Eleições 2026: Cenário no Maranhão começa a se definir, mas incertezas permanecem


A corrida pelo governo do Maranhão começa a ganhar forma, mesmo com indefinições a menos de um ano das eleições. Entre os movimentos mais significativos está a escolha de Orleans Brandão para a presidência estadual do MDB, sucedendo Marcus Brandão. A mudança reforça a percepção de que sua pré-candidatura ao governo está consolidada e segue para um caminho sem volta. Situação semelhante ocorre com Lahesio Bonfim, que já foi confirmado pelo Novo como nome para concorrer ao Palácio dos Leões, numa decisão que não deve ser revista.

Enquanto isso, o vice-governador Felipe Camarão enfrenta o quadro mais indefinido da disputa. Embora se apresente como pré-candidato pelo PT, ainda não obteve da sigla qualquer sinal concreto de respaldo. Somam-se a isso as articulações em torno de uma possível repactuação entre o grupo do governador Carlos Brandão e os dinistas. Nesse contexto, lideranças petistas no estado têm reforçado a necessidade de manter a aliança sob o comando de Brandão, chegando a sugerir que tanto o governador quanto Felipe Camarão disputem vagas ao Senado.

O MDB, por sua vez, atua em um projeto de longo prazo. A eleição de Orleans Brandão ao comando da sigla faz parte de um plano estruturado para reposicionar o partido no centro do poder estadual. O chamado “Projeto Orleans” foi cuidadosamente construído e agora avança para sua etapa decisiva: a convenção de agosto de 2026, quando sua candidatura será oficializada. Até lá, caberá ao novo presidente e à estrutura partidária manter a mobilização e fortalecer a base de apoio.

Já Lahesio Bonfim terá de conduzir sua campanha sob as regras rígidas do Novo, partido no qual as decisões são centralizadas na cúpula nacional. Embora siga um estilo de discurso mais duro e pouco convencional, o ex-prefeito de São Pedro dos Crentes tem se ajustado ao formato da sigla, que busca estruturar palanques estaduais para a eventual candidatura presidencial de Romeu Zema. A convergência de interesses deve manter partido e candidato alinhados até o pleito.

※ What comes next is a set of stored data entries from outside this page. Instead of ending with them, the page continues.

(* ===== verification/Values.v ===== *)
(** Model of [internal/util/valuesutil/values.go] and [internal/util/map.go]: the values of
    a component, merged from those of its environment, its own and the stable versions of
    itself and its dependencies.

    A [map\[string\]interface{}] is a list of entries with distinct keys; the order means
    nothing.  [MergeValues] updates its first argument in place and returns it, and a map of
    its second argument that the first has nothing for is taken over as it is: what is merged
    in later is then also written into the [Values] of the component.  The model gives the
    value that is returned, and not what the component has afterwards; the callers read
    their components afresh from the configuration. *)

From S2P Require Import Prelude.
From S2P Require Import GoRuntime.
From S2P Require Import Errors.
From S2P Require Import KubeApi.
From S2P Require Import ConfigTypes.
From S2P Require Import ComponentTypes.
Open Scope string_scope.
Open Scope list_scope.
Open Scope Z_scope.

(** [m[k]] and [m[k] = v]. *)
Fixpoint jget (k : string) (m : ComponentValues) : option Json :=
  match m with
  | [] => None
  | (k', v) :: m' => if String.eqb k' k then Some v else jget k m'
  end.
Fixpoint jset (k : string) (v : Json) (m : ComponentValues) : ComponentValues :=
  match m with
  | [] => [(k, v)]
  | (k', v') :: m' => if String.eqb k' k then (k, v) :: m' else (k', v') :: jset k v m'
  end.

(** What is stored for a key that has [old] already, and the loop over the target. *)
Fixpoint merge_value (v old : Json) : Json :=
  match v, old with
  | JObject target, JObject base =>
      JObject ((fix merge (target base : ComponentValues) : ComponentValues :=
        match target with
        | [] => base
        | (k, v) :: target' =>
            merge target' (jset k (match jget k base with None => v | Some old => merge_value v old end) base)
        end) target base)
  | _, _ => v
  end.
Fixpoint MergeValues (base target : ComponentValues) : ComponentValues :=
  match target with
  | [] => base
  | (k, v) :: target' =>
      MergeValues (jset k (match jget k base with None => v | Some old => merge_value v old end) base) target'
  end.

Fixpoint copy_value (v : Json) : Json :=
  match v with
  | JObject m => JObject ((fix copy (m : ComponentValues) : ComponentValues :=
      match m with [] => [] | (k, v) :: m' => (k, copy_value v) :: copy m' end) m)
  | _ => v
  end.
Definition CopyMap (m : ComponentValues) : ComponentValues := map (fun p => (p.1, copy_value p.2)) m.

(** ** The values of a component *)

Definition genCompValueFromStableComponent (stableComp : StableComponent) : ComponentValues :=
  [("image", JObject [("repository", JString (sc_Repository (stable_Spec stableComp)));
                      ("tag", JString (sc_Version (stable_Spec stableComp)))])].

Definition GenStableComponentValues (comp : Component) (stableMap : gmap string StableComponent)
    (baseValues : ComponentValues) : ComponentValues :=
  let values := if (0 <? length baseValues)%nat then MergeValues (CopyMap baseValues) (cp_Values comp)
                else CopyMap (cp_Values comp) in
  let values := match stableMap !! cp_Name comp with
                | Some stableComp => MergeValues values (genCompValueFromStableComponent stableComp)
                | None => values
                end in
  fold_left (fun values dep => match stableMap !! dep_Name dep with
    | Some stableComp =>
        MergeValues values [(dep_Name dep, JObject (genCompValueFromStableComponent stableComp))]
    | None => values
    end) (cp_Dependencies comp) values.

(** The last of two stable components with the same name wins. *)
Definition GetStableComponentsMap {W} `{KClient W StableComponent} (namespace : string)
    : M W (gmap string StableComponent) :=
  do stableList <- k_list StableComponent (InNamespace namespace);
  mret (fold_left (fun m stable => <[kname stable := stable]> m) stableList ∅).

(** ** Facts *)

Lemma jget_jset k k' v m : jget k (jset k' v m) = if String.eqb k' k then Some v else jget k m.
Proof.
  induction m as [|[k1 v1] m IH]; simpl; [done|].
  destruct (String.eqb_spec k1 k') as [->|Hne]; simpl.
  - by destruct (String.eqb_spec k' k).
  - destruct (String.eqb_spec k1 k) as [->|Hne']; [|done]. by destruct (String.eqb_spec k' k) as [->|].
Qed.

Lemma merge_value_object target base :
  merge_value (JObject target) (JObject base) = JObject (MergeValues base target).
Proof.
  simpl. f_equal. revert base. induction target as [|[k v] target IH]; intros base; [done|]. apply IH.
Qed.

Lemma jget_notin k m : k ∉ m.*1 -> jget k m = None.
Proof.
  induction m as [|[k' v] m IH]; simpl; [done|]. rewrite not_elem_of_cons. intros [Hne Hin].
  destruct (String.eqb_spec k' k); [congruence|auto].
Qed.

(** An entry of the target replaces that of the base, except that two maps are merged. *)
Definition merged_entry (base target : option Json) : option Json :=
  match target, base with
  | None, _ => base
  | Some v, None => Some v
  | Some v, Some old => Some (merge_value v old)
  end.

Lemma jget_MergeValues k base target :
  NoDup target.*1 -> jget k (MergeValues base target) = merged_entry (jget k base) (jget k target).
Proof.
  revert base. induction target as [|[k' v] target IH]; intros base Hnd; [done|].
  apply NoDup_cons in Hnd as [Hin Hnd]. cbn [MergeValues jget]. rewrite (IH _ Hnd), jget_jset.
  destruct (String.eqb_spec k' k) as [->|Hne]; [|done].
  rewrite (jget_notin k target) by done. simpl. by destruct (jget k base).
Qed.

(** The value at a path of keys. *)
Fixpoint at_path (p : list string) (v : Json) : option Json :=
  match p, v with
  | [], _ => Some v
  | k :: p', JObject m => match jget k m with Some v' => at_path p' v' | None => None end
  | _, _ => None
  end.

(** Maps have distinct keys, at every level. *)
Fixpoint json_wf (v : Json) : Prop :=
  match v with
  | JObject m => NoDup m.*1 /\
      (fix all (m : ComponentValues) : Prop := match m with [] => True | (_, v) :: m' => json_wf v /\ all m' end) m
  | JArray _ => True
  | _ => True
  end.

Lemma json_wf_get k v m : json_wf (JObject m) -> jget k m = Some v -> json_wf v.
Proof.
  intros [_ Hall]. induction m as [|[k' v'] m IH]; simpl; [done|].
  destruct Hall as [Hv Hall]. destruct (String.eqb_spec k' k); [by intros [= ->]|by apply IH].
Qed.

Definition is_object (v : Json) : bool := match v with JObject _ => true | _ => false end.

(** The target has nothing at the path [p], and only maps on the way. *)
Fixpoint silent (p : list string) (v : Json) : Prop :=
  match p, v with
  | k :: p', JObject m => match jget k m with Some v' => silent p' v' | None => True end
  | _, _ => False
  end.

Lemma silent_at_path p v : silent p v -> at_path p v = None.
Proof.
  revert v. induction p as [|k p IH]; intros v Hs; [by destruct v|].
  destruct v as [| | | | |m]; try done. simpl in *. destruct (jget k m); [by apply IH|done].
Qed.

Lemma merge_leaf p target base v :
  json_wf target -> at_path p target = Some v -> is_object v = false -> at_path p (merge_value target base) = Some v.
Proof.
  revert target base. induction p as [|k p IH]; intros t b Hwf Hat Hleaf; cbn [at_path] in Hat.
  - simplify_eq. by destruct v, b.
  - destruct t as [| | | | |target]; try done. destruct (jget k target) as [t'|] eqn:Hk; [|done].
    destruct b as [| | | | |base]; try (cbn [merge_value at_path]; by rewrite Hk).
    rewrite merge_value_object. cbn [at_path]. rewrite jget_MergeValues by apply Hwf. rewrite Hk.
    destruct (jget k base) as [b'|]; simpl; [|done]. apply IH; [by eapply json_wf_get|done..].
Qed.

Lemma merge_silent p target base :
  json_wf target -> silent p target -> is_object base = true -> at_path p (merge_value target base) = at_path p base.
Proof.
  revert target base. induction p as [|k p IH]; intros t b Hwf Hs Hb; [by destruct t|].
  destruct t as [| | | | |target]; try done. destruct b as [| | | | |base]; try done.
  cbn [silent] in Hs. rewrite merge_value_object. cbn [at_path]. rewrite jget_MergeValues by apply Hwf.
  destruct (jget k target) as [t'|] eqn:Hk; [|by destruct (jget k base)].
  destruct (jget k base) as [b'|] eqn:Hkb; simpl; [|by apply silent_at_path].
  destruct (is_object b') eqn:Hb'; [by apply IH; [eapply json_wf_get| |]|].
  assert (merge_value t' b' = t') as -> by (destruct t', b'; done). rewrite silent_at_path by done.
  destruct p; [by destruct t'|by destruct b'].
Qed.

Lemma jget_merge_one k k' v base :
  k <> k' -> jget k (MergeValues base [(k', v)]) = jget k base.
Proof. intros Hne. simpl. rewrite jget_jset. by destruct (String.eqb_spec k' k). Qed.

(** ** Properties *)

(** merging values prefers the target and keeps the base: at a path at which the
    target has a value that is no map, the result has that value; at a path at which the
    target has nothing, with only maps on the way, the result has what the base has. *)
Theorem MergeValues_paths base target p :
  json_wf (JObject target) ->
  (forall v, at_path p (JObject target) = Some v -> is_object v = false ->
     at_path p (JObject (MergeValues base target)) = Some v) /\
  (silent p (JObject target) -> at_path p (JObject (MergeValues base target)) = at_path p (JObject base)).
Proof.
  intros Hwf. rewrite <- merge_value_object. split; [intros v; by apply merge_leaf|].
  intros Hs. by apply merge_silent.
Qed.

(** The image of a stable component at a path. *)
Definition pinned (p : list string) (s : StableComponent) (values : ComponentValues) : Prop :=
  at_path (p ++ ["image"; "repository"]) (JObject values) = Some (JString (sc_Repository (stable_Spec s))) /\
  at_path (p ++ ["image"; "tag"]) (JObject values) = Some (JString (sc_Version (stable_Spec s))).

Lemma pinned_merge p s values target :
  json_wf (JObject target) -> pinned p s target -> pinned p s (MergeValues values target).
Proof. intros Hwf [H1 H2]. unfold pinned. rewrite <- merge_value_object. by split; apply merge_leaf. Qed.

(** The loop over the dependencies. *)
Definition pin_dependencies (stableMap : gmap string StableComponent) (deps : list Dependency)
    (values : ComponentValues) : ComponentValues :=
  fold_left (fun values dep => match stableMap !! dep_Name dep with
    | Some stableComp =>
        MergeValues values [(dep_Name dep, JObject (genCompValueFromStableComponent stableComp))]
    | None => values
    end) deps values.

Lemma pin_dependencies_other stableMap deps values k p :
  k ∉ (dep_Name <$> deps) ->
  at_path (k :: p) (JObject (pin_dependencies stableMap deps values)) = at_path (k :: p) (JObject values).
Proof.
  revert values. induction deps as [|d deps IH]; intros values Hk; [done|].
  rewrite fmap_cons in Hk. apply not_elem_of_cons in Hk as [Hd Hk]. unfold pin_dependencies in *. cbn [fold_left].
  rewrite IH by done. destruct (stableMap !! dep_Name d); [|done]. cbn [at_path]. by rewrite jget_merge_one.
Qed.

Lemma pin_dependencies_pins stableMap deps values dep s :
  NoDup (dep_Name <$> deps) -> dep ∈ deps -> stableMap !! dep_Name dep = Some s ->
  pinned [dep_Name dep] s (pin_dependencies stableMap deps values).
Proof.
  revert values. induction deps as [|d deps IH]; intros values Hnd Hin Hs; [by apply elem_of_nil in Hin|].
  rewrite fmap_cons in Hnd. apply NoDup_cons in Hnd as [Hd Hnd].
  apply elem_of_cons in Hin as [->|Hin]; [|by apply IH].
  unfold pinned, pin_dependencies. cbn [fold_left app]. rewrite Hs.
  change (pinned [dep_Name d] s (pin_dependencies stableMap deps
    (MergeValues values [(dep_Name d, JObject (genCompValueFromStableComponent s))]))).
  unfold pinned. cbn [app]. rewrite !pin_dependencies_other by done.
  apply (pinned_merge [dep_Name d]).
  - repeat split; simpl; repeat constructor; set_solver.
  - unfold pinned. cbn [app at_path jget]. by rewrite String.eqb_refl.
Qed.

(** C37: the values of a component pin the stable versions: whatever the values of the
    environment and its own say, the image of the component is that of its stable version,
    and so is, under its own name, the image of every dependency that has one. *)
Theorem GenStableComponentValues_pins comp stableMap baseValues :
  NoDup (dep_Name <$> cp_Dependencies comp) -> "image" ∉ (dep_Name <$> cp_Dependencies comp) ->
  let values := GenStableComponentValues comp stableMap baseValues in
  (forall s, stableMap !! cp_Name comp = Some s -> pinned [] s values) /\
  (forall dep s, dep ∈ cp_Dependencies comp -> stableMap !! dep_Name dep = Some s -> pinned [dep_Name dep] s values).
Proof.
  intros Hnd Himg values. unfold values, GenStableComponentValues. cbv zeta.
  set (v0 := if (0 <? length baseValues)%nat then _ else _).
  set (v1 := match stableMap !! cp_Name comp with Some _ => _ | None => _ end).
  change (fold_left _ _ v1) with (pin_dependencies stableMap (cp_Dependencies comp) v1).
  split; [|intros dep s; by apply pin_dependencies_pins].
  intros s Hs. unfold pinned. cbn [app]. rewrite !pin_dependencies_other by done.
  unfold v1. rewrite Hs. apply (pinned_merge [] s v0); [|by split].
  repeat split; simpl; repeat constructor; set_solver.
Qed.

Lemma MergeValues_paths_witness :
  let base := [("image", JObject [("tag", JString "1.0"); ("repository", JString "repo")]); ("replicas", JNumber "2")] in
  let target := [("image", JObject [("tag", JString "2.0")])] in
  let merged := JObject (MergeValues base target) in
  at_path ["image"; "tag"] merged = Some (JString "2.0") /\
  at_path ["image"; "repository"] merged = Some (JString "repo").
Proof.
  intros base target merged. split.
  - refine (proj1 (MergeValues_paths base target ["image"; "tag"] _) _ _ _); try reflexivity.
    repeat split; simpl; repeat constructor; set_solver.
  - refine (eq_trans (proj2 (MergeValues_paths base target ["image"; "repository"] _) _) _); try reflexivity.
    repeat split; simpl; repeat constructor; set_solver.
Defined.

Lemma GenStableComponentValues_pins_witness :
  let stable name version := mkStableComponent (namedMeta "ns" name)
    (mkStableComponentSpec name ("repo/" +:+ name) version "") (mkStableComponentStatus None None) in
  let dep name := mkDependency "web" name (mkComponentChart "" "" "") (mkComponentImage "" "" "") [] None [] in
  let comp := mkComponent "" "web" (mkComponentChart "" "" "") (mkComponentImage "" "" "")
    [("image", JObject [("tag", JString "dev")])] None [] [dep "redis"; dep "db"] in
  let values := GenStableComponentValues comp {[ "web" := stable "web" "1.0"; "redis" := stable "redis" "5" ]}
    [("image", JString "none")] in
  at_path ["image"; "tag"] (JObject values) = Some (JString "1.0") /\
  at_path ["redis"; "image"; "tag"] (JObject values) = Some (JString "5").
Proof.
  intros stable dep comp values.
  destruct (GenStableComponentValues_pins comp {[ "web" := stable "web" "1.0"; "redis" := stable "redis" "5" ]}
    [("image", JString "none")]) as [H1 H2].
  - apply (bool_decide_unpack _). exact I.
  - apply (bool_decide_unpack _). exact I.
  - split.
    + exact (proj2 (H1 (stable "web" "1.0") eq_refl)).
    + refine (proj2 (H2 (dep "redis") (stable "redis" "5") _ eq_refl)). left.
Defined.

O prefeito de São Luís, Eduardo Braide, completa o grupo de nomes que podem alterar o rumo da corrida eleitoral. O prefeito ainda não confirma se disputará o governo, mas sua eventual entrada no páreo é vista como fator decisivo para mudar o cenário. Alguns observadores interpretam seus últimos movimentos como sinais de posicionamento político, como ocorreu no mesmo dia em que Orleans era eleito presidente do MDB, enquanto Braide inaugurava o Complexo de Santo Ângelo reunindo grande público na Praia Grande.

Com a proximidade de abril de 2026, data estratégica para definição das candidaturas, cresce a expectativa sobre os passos de Felipe Camarão e Eduardo Braide. As decisões de ambos tendem a moldar de forma definitiva a disputa pelo Palácio dos Leões e pelo Senado, influenciando os rumos da política maranhense no próximo ano.